The structural maintenance of chromosomes complex (SMC) plays an essential role in chromosome condensation, sister chromatid cohesion, and recombinational repair. SMCs possess a unique structural architecture: SMC monomers dimerize through interactions within their hinge domains while long coiled-coil arms bring together the N- and C-termini which form an ATPase head domain. Despite its cellular importance and extensive efforts, the role of the ATPase domain of SMC still remains mysterious. How ATP binding and hydrolysis is coupled to DNA remodeling or how the mechanochemical cycle of SMC modulates the SMC-DNA interaction is unclear. Using Bacillus Subtilis SMC (BsSMC) as a model we are utilizing single-molecule microscopy to visualize how SMCs interact with flow stretched DNAs. In an approach we have termed DNA motion capture, we site-specifically label DNAs with quantum dots which allow us to track how DNA segments under differing tensions are condensed by SMC. We find that BsSMC is able to compact individual DNAs even in the absence of ATP although ATP greatly enhances the rate of DNA compaction.
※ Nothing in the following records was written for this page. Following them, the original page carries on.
(* ===== verification/Client.v ===== *)
(** * The Instana agent client: pkg/k8s/client

    The wrapper of controller-runtime's client every component uses:
    server-side apply as field owner [instana-agent-operator], existence
    checks, deletion with a time limit, namespace labels. *)
From S2P Require Import Prelude GoStd Errors K8sTypes ApiTypes Effects Cluster.

Definition FieldOwnerName := "instana-agent-operator".

(** ** namespaces.go *)
Record NamespacesDetails := { nd_Version : Z; nd_Namespaces : gmap string smap }.
Definition zero_NamespacesDetails : NamespacesDetails :=
  {| nd_Version := 0; nd_Namespaces := ∅ |}.

(** ** helpers.go *)
Definition ifNotFound `{ApiErrors} (e : option error) : bool * option error :=
  (false, IgnoreNotFound e).
Definition doNotExist (r : Result.t bool) : bool :=
  Result.IsSuccess r && negb (Optional.Get (Result.ToOptional r)).

(** The error a context reports once its deadline has passed. *)
Definition DeadlineExceeded : error := Errorf "context deadline exceeded".

Definition err_of {A} (r : A + error) : option error :=
  match r with inl _ => None | inr e => Some e end.

Section Client.
Context {W X : Type} `{K8sApi W} `{ApiErrors}.

(** [Apply]: the managed fields are cleared, ownership is forced. *)
Definition clear_managed_fields (o : object) : object :=
  map_meta (fun m => m <| om_ManagedFields := [] |>) o.
Definition Apply (obj : object) (dryRun : bool) : M W X (Result.t object) :=
  let obj := clear_managed_fields obj in
  e ← doWrite (RApply obj dryRun);
  mret (Result.Of obj e).

Definition Delete (obj : object) : M W X (option error) := doWrite (RDelete obj).

Definition GetAsResult (k : kind) (key : ObjectKey) (zero : denote k) :
    M W X (Result.t (denote k)) :=
  r ← doGet k key;
  mret (match r with inl a => Result.Of a None | inr e => Result.Of zero (Some e) end).

Definition zero_Unstructured (gvk : GroupVersionKind) : Unstructured :=
  Build_Unstructured gvk "" "".

Definition Exists (gvk : GroupVersionKind) (key : ObjectKey) : M W X (Result.t bool) :=
  res ← GetAsResult (KUnstructured gvk) key (zero_Unstructured gvk);
  mret (Result.Recover (Result.Map res (fun _ => Result.OfSuccess true)) ifNotFound).

Definition objectsExist (objects : list object) : M W X (list (Result.t bool)) :=
  foldM (fun res obj =>
    objExistsRes ← Exists (object_gvk obj) (object_key obj);
    mret (res ++ [objExistsRes])) [] objects.

(** The context of [context.WithTimeout] is done. *)
Definition ctxDone (deadline : Z) : M W X (option error) :=
  e ← ctxErr;
  match e with
  | Some e => mret (Some e)
  | None => t ← now; mret (if (deadline <=? t)%Z then Some DeadlineExceeded else None)
  end.

(** [verifyDeletion] and [verifyDeletionStep] call each other: one unit of
    fuel per round. *)
Fixpoint verifyDeletion (fuel : nat) (deadline : Z) (objects : list object)
    (waitTime : Z) : M W X (option error) :=
  match fuel with
  | O => outOfFuel
  | S fuel =>
      done ← ctxDone deadline;
      match done with
      | Some e => mret (Some e)
      | None =>
          objectsExistResults ← objectsExist objects;
          if GoList.All objectsExistResults doNotExist then mret None
          else _ ← doSleep waitTime; verifyDeletion fuel deadline objects waitTime
      end
  end.

Definition deleteAll (objects : list object) : M W X (option error) :=
  errBuilder ← foldM (fun b obj =>
    err ← Delete obj;
    mret (MultiErrorBuilder.Add [IgnoreNotFound err] b)) (MultiErrorBuilder.New []) objects;
  mret (MultiErrorBuilder.Build errBuilder).

(** Enough rounds for [timeout], each sleeping [waitTime]. *)
Definition verify_fuel (timeout waitTime : Z) : nat :=
  S (S (Z.to_nat (timeout / waitTime))).

Definition deleteAllInTimeLimit (objects : list object) (timeout waitTime : Z) :
    M W X (option error) :=
  t ← now;
  err ← deleteAll objects;
  match err with
  | None => verifyDeletion (verify_fuel timeout waitTime) (t + timeout) objects waitTime
  | Some e => mret (Some e)
  end.

Definition DeleteAllInTimeLimit (objects : list object) (timeout waitTime : Z) :
    M W X (Result.t (list object)) :=
  err ← deleteAllInTimeLimit objects timeout waitTime;
  mret (Result.Of objects err).

Definition instanaWorkloadMonitoringLabel := "instana-workload-monitoring".

(** [GetNamespacesWithLabels]: only the one label of each namespace is kept. *)
Definition GetNamespacesWithLabels : M W X (NamespacesDetails * option error) :=
  r ← call (k8sListNamespaces instanaWorkloadMonitoringLabel)
           (EListNamespaces instanaWorkloadMonitoringLabel);
  mret match r with
  | inr e =>
      (zero_NamespacesDetails,
       Some (WrapErrors ("failed to list namespaces: " +++ ErrorMsg e) [e]))
  | inl items =>
      ({| nd_Version := 1;
          nd_Namespaces :=
            foldl (fun m ns =>
              <[om_Name (ns_Meta ns) :=
                  {[ instanaWorkloadMonitoringLabel :=
                       default "" (default ∅ (om_Labels (ns_Meta ns))
                                     !! instanaWorkloadMonitoringLabel) ]} ]> m)
              ∅ items |}, None)
  end.
End Client.

(** ** What a successful deletion means *)
Section ClientFacts.
Context {W X : Type} `{K8sApi W} `{ApiErrors}.

(** Some event of [t] shows that the object was asked for and not found. *)
Definition observed_gone (obj : object) (t : list event) : Prop :=
  ∃ e, EGet (KUnstructured (object_gvk obj)) (object_key obj) (inr e) ∈ t ∧
       IsNotFound (Some e) = true.
(** Some event of [t] is a deletion request the server accepted, or answered
    with not found. *)
Definition delete_requested (obj : object) (t : list event) : Prop :=
  ∃ e, EWrite (RDelete obj) e ∈ t ∧ IgnoreNotFound e = None.

(** Events a deletion may produce: deletions of the given objects, reads, sleeps. *)
Definition deletion_event (objects : list object) (ev : event) : Prop :=
  match ev with
  | EWrite (RDelete obj) _ => obj ∈ objects
  | EGet _ _ _ | ESleep _ => True
  | _ => False
  end.

(** Why a deletion with a time limit fails: its context was done, or the server
    refused requests. *)
Definition deletion_failed (e : error) (t : list event) : Prop :=
  e = DeadlineExceeded ∨ (∃ w, cancelled w = Some e) ∨
  ∃ answers, MultiErrorBuilder.Build (IgnoreNotFound <$> answers) = Some e ∧
    ∀ a, a ∈ answers → ∃ obj, EWrite (RDelete obj) a ∈ t.
Lemma deletion_failed_app e t u : deletion_failed e t ∨ deletion_failed e u → deletion_failed e (t ++ u).
Proof.
  intros [[?|[?|(answers & Hb & Ha)]]|[?|[?|(answers & Hb & Ha)]]]; [by left|by right; left|..|by left|by right; left|];
    right; right; exists answers; (split; [done|]); intros a (obj & ?)%Ha; exists obj; set_solver.
Qed.

(** Looking and waiting. *)
Definition look_event (ev : event) : Prop :=
  match ev with EGet _ _ _ | ESleep _ => True | _ => False end.
Lemma look_deletion objects ev : look_event ev → deletion_event objects ev.
Proof. by destruct ev. Qed.

Lemma observed_gone_app obj t t' :
  observed_gone obj t ∨ observed_gone obj t' → observed_gone obj (t ++ t').
Proof. intros [(e & ? & ?)|(e & ? & ?)]; exists e; set_solver. Qed.
Lemma delete_requested_app obj t t' :
  delete_requested obj t ∨ delete_requested obj t' → delete_requested obj (t ++ t').
Proof. intros [(e & ? & ?)|(e & ? & ?)]; exists e; set_solver. Qed.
This supports a picture in which ATP does not provide a powerstroke for DNA organization but instead acts to bias BsSMC conformations that facilitate chromosome remodeling. To better understand the role of ATP in the mechanochemistry of BsSMC we examined how two mutants, E1118Q which slows the rate of ATP hydrolysis and S1090R which blocks head-head engagement, alter the kinetics of BsSMC-mediated DNA condensation. Our single-molecule assay shows that the E1118Q mutant compacts DNA more slowly than the wild-type in the presence of ATP, and significant compaction rate reduction was observed with S1090R mutant. These results suggest a role for both ATP hydrolysis and SMC head reengagement in SMC-mediated DNA condensation.